▸ **Raw data**
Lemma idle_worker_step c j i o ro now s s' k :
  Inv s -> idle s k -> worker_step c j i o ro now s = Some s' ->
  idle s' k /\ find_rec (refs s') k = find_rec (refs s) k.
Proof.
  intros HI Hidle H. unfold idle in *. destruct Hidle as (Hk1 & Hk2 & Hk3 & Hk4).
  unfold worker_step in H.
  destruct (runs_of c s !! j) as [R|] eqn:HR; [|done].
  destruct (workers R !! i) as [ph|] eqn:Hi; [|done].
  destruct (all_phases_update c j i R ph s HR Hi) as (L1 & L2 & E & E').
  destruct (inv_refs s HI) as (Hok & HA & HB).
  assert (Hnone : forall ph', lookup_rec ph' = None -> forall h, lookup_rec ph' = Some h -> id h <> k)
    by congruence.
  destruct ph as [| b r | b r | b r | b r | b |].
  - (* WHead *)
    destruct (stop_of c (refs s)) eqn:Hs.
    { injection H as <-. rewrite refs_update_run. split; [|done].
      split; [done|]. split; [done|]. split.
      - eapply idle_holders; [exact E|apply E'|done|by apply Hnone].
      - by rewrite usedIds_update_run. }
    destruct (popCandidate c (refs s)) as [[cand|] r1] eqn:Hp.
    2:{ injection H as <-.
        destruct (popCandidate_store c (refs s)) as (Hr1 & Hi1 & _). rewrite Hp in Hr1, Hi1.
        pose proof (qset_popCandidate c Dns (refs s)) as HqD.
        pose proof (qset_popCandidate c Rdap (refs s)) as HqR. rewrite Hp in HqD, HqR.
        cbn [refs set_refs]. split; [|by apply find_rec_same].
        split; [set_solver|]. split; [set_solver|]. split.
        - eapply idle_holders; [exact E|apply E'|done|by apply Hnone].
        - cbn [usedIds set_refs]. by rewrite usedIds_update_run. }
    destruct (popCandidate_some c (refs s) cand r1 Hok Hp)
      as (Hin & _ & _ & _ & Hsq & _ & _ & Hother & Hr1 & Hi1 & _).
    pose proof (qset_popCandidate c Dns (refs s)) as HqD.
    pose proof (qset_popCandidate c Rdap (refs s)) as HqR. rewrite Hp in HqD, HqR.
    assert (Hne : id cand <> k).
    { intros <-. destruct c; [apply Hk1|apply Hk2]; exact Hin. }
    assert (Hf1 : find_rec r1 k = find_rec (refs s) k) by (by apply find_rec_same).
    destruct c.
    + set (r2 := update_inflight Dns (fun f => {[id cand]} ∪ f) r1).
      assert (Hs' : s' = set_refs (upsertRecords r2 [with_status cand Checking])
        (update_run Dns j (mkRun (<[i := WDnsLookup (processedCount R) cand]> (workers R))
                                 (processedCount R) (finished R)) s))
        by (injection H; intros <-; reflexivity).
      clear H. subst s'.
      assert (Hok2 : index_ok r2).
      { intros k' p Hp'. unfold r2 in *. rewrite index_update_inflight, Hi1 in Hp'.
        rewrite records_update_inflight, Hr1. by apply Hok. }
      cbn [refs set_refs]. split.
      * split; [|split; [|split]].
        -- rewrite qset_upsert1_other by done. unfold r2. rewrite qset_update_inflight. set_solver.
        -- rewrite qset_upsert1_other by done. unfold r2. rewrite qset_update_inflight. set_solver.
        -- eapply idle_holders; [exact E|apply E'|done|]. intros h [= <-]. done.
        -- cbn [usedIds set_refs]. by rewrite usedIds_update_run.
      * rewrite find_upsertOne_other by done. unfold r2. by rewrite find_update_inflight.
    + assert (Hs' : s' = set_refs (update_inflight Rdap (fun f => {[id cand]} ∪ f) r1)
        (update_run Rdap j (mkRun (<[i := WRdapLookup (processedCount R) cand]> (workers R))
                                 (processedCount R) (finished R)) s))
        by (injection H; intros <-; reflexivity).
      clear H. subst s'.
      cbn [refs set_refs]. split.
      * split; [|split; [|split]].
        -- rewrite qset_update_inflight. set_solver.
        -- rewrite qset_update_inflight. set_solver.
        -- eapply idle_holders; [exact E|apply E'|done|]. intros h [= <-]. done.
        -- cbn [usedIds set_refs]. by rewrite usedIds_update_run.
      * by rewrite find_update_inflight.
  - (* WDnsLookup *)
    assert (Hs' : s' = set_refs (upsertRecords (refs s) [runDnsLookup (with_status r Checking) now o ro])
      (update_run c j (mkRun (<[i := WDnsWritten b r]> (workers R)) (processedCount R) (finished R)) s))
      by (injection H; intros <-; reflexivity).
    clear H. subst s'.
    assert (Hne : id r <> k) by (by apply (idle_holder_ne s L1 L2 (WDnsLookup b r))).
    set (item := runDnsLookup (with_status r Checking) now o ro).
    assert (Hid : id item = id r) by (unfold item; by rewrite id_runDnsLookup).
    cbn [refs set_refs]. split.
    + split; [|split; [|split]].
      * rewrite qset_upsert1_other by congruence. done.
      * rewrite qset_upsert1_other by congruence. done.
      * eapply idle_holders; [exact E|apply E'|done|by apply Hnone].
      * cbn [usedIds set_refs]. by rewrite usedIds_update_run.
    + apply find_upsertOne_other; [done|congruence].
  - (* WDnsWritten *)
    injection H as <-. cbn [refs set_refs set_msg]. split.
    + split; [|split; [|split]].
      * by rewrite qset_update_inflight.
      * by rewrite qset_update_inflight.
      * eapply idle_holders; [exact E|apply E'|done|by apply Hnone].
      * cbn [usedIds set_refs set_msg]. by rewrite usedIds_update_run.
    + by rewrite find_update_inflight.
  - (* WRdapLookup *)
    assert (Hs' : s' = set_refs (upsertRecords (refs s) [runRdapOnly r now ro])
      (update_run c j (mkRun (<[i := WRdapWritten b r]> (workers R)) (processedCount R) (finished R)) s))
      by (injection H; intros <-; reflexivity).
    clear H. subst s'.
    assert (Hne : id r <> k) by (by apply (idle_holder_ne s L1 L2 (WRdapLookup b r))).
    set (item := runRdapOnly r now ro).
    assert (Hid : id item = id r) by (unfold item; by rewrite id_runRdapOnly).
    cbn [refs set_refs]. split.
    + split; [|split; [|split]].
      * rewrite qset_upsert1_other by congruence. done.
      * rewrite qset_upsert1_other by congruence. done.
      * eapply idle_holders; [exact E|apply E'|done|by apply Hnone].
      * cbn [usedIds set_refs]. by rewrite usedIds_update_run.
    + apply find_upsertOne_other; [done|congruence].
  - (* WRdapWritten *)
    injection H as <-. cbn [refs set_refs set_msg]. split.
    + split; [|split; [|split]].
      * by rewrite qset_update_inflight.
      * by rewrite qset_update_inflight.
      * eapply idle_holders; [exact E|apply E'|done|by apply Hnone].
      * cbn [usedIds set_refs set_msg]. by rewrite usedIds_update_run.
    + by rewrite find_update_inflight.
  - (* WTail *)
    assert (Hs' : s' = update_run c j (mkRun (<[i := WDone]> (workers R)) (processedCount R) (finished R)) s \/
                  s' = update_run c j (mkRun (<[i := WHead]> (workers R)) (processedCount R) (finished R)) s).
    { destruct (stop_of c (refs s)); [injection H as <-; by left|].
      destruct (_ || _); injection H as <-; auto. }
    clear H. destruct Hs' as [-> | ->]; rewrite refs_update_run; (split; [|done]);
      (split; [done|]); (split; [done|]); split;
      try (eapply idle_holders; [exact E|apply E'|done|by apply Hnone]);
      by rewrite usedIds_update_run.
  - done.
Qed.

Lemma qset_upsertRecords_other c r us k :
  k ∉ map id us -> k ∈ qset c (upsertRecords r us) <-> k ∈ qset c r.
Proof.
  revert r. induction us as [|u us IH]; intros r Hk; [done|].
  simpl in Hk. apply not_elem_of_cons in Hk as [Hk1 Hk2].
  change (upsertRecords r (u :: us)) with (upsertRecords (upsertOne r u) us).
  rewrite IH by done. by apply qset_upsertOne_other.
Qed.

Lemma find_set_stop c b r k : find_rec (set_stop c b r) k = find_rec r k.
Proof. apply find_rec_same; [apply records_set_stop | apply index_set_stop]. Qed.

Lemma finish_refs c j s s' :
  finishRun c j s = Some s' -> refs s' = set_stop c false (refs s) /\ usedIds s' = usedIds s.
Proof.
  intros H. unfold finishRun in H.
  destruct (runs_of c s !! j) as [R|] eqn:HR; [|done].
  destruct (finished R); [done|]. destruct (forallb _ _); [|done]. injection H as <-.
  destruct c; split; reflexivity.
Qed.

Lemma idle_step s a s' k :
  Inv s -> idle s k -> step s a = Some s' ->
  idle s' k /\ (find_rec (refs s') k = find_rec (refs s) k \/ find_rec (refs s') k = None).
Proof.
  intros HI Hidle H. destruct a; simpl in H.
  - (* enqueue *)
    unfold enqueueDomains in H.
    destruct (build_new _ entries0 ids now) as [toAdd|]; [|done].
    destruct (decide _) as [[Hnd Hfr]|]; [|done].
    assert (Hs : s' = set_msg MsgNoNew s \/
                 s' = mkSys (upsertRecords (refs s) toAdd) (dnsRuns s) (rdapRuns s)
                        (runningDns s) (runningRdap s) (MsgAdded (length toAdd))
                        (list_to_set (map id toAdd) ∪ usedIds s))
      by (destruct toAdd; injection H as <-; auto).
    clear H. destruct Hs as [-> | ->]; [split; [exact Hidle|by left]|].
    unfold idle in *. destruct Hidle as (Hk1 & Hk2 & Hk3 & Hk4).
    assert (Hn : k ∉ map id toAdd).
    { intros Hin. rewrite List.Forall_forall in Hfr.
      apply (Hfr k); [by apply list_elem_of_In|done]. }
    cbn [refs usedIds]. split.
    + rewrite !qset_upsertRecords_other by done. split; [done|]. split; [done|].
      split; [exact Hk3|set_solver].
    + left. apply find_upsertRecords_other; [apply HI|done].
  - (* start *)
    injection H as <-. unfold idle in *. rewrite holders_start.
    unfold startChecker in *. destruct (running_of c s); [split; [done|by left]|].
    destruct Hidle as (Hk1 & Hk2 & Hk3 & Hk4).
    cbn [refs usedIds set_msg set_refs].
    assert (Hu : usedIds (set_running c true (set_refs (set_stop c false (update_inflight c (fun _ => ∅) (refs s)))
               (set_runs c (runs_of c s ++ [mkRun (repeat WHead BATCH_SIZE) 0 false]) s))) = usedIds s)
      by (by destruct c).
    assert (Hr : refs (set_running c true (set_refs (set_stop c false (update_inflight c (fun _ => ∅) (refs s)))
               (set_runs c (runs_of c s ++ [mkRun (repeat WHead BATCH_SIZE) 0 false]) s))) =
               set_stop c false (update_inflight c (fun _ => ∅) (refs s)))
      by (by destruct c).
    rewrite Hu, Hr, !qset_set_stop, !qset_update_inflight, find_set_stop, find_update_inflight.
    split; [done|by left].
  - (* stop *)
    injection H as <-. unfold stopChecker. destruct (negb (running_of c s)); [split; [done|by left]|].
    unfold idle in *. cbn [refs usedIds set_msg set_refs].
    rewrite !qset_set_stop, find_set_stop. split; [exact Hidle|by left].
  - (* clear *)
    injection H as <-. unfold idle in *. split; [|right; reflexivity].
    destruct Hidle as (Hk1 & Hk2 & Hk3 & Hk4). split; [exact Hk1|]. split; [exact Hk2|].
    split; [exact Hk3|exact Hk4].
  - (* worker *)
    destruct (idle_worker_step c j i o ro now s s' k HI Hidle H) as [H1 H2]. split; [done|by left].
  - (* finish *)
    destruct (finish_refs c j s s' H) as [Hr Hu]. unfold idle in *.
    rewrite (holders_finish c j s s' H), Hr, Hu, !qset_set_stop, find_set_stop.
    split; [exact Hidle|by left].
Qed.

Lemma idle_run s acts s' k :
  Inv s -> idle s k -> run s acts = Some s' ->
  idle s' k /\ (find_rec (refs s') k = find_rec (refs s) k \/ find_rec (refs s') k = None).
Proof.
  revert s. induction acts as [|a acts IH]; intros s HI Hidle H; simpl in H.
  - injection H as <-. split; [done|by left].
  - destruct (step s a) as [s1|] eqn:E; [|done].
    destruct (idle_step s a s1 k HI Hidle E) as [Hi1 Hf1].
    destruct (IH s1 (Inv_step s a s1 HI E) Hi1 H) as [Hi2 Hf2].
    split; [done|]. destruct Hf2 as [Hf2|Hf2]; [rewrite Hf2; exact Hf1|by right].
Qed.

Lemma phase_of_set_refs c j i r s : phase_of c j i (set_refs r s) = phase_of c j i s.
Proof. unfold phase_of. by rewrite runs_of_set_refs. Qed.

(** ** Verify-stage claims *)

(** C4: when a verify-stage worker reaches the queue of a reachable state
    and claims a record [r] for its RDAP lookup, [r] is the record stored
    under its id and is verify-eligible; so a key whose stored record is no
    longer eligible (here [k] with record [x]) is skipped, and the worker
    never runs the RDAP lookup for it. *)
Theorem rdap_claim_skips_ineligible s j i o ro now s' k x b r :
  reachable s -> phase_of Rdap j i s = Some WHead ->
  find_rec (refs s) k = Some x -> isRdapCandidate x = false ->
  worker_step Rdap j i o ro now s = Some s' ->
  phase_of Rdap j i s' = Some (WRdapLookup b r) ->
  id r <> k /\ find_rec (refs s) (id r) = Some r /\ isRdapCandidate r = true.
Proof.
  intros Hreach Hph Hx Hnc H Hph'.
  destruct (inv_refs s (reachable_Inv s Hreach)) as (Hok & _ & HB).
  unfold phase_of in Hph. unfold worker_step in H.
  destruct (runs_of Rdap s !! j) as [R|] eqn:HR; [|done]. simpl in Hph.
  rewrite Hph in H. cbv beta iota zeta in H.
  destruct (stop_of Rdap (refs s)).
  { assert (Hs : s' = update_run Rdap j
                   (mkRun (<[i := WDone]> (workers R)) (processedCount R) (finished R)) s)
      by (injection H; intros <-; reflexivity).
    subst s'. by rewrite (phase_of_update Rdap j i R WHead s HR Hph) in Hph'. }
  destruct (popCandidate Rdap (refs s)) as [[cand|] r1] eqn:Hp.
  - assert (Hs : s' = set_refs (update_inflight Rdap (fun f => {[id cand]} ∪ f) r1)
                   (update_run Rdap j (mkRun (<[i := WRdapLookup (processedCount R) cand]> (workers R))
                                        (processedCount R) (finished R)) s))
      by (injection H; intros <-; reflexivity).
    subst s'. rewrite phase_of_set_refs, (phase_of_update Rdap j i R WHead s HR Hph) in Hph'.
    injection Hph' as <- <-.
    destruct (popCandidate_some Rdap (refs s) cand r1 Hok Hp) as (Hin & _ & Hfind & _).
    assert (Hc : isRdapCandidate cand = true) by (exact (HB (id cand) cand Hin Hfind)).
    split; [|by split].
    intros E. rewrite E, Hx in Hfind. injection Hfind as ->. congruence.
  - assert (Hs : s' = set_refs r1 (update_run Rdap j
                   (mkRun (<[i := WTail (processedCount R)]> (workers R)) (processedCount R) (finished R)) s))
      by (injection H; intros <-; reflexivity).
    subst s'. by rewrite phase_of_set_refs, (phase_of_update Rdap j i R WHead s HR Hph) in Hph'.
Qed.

▸ **What is expected**
Would you copy out each line of the records above where the word "Checking" occurs?

▸ **Response for this exercise**
      assert (Hs' : s' = set_refs (upsertRecords r2 [with_status cand Checking])
    assert (Hs' : s' = set_refs (upsertRecords (refs s) [runDnsLookup (with_status r Checking) now o ro])
    set (item := runDnsLookup (with_status r Checking) now o ro).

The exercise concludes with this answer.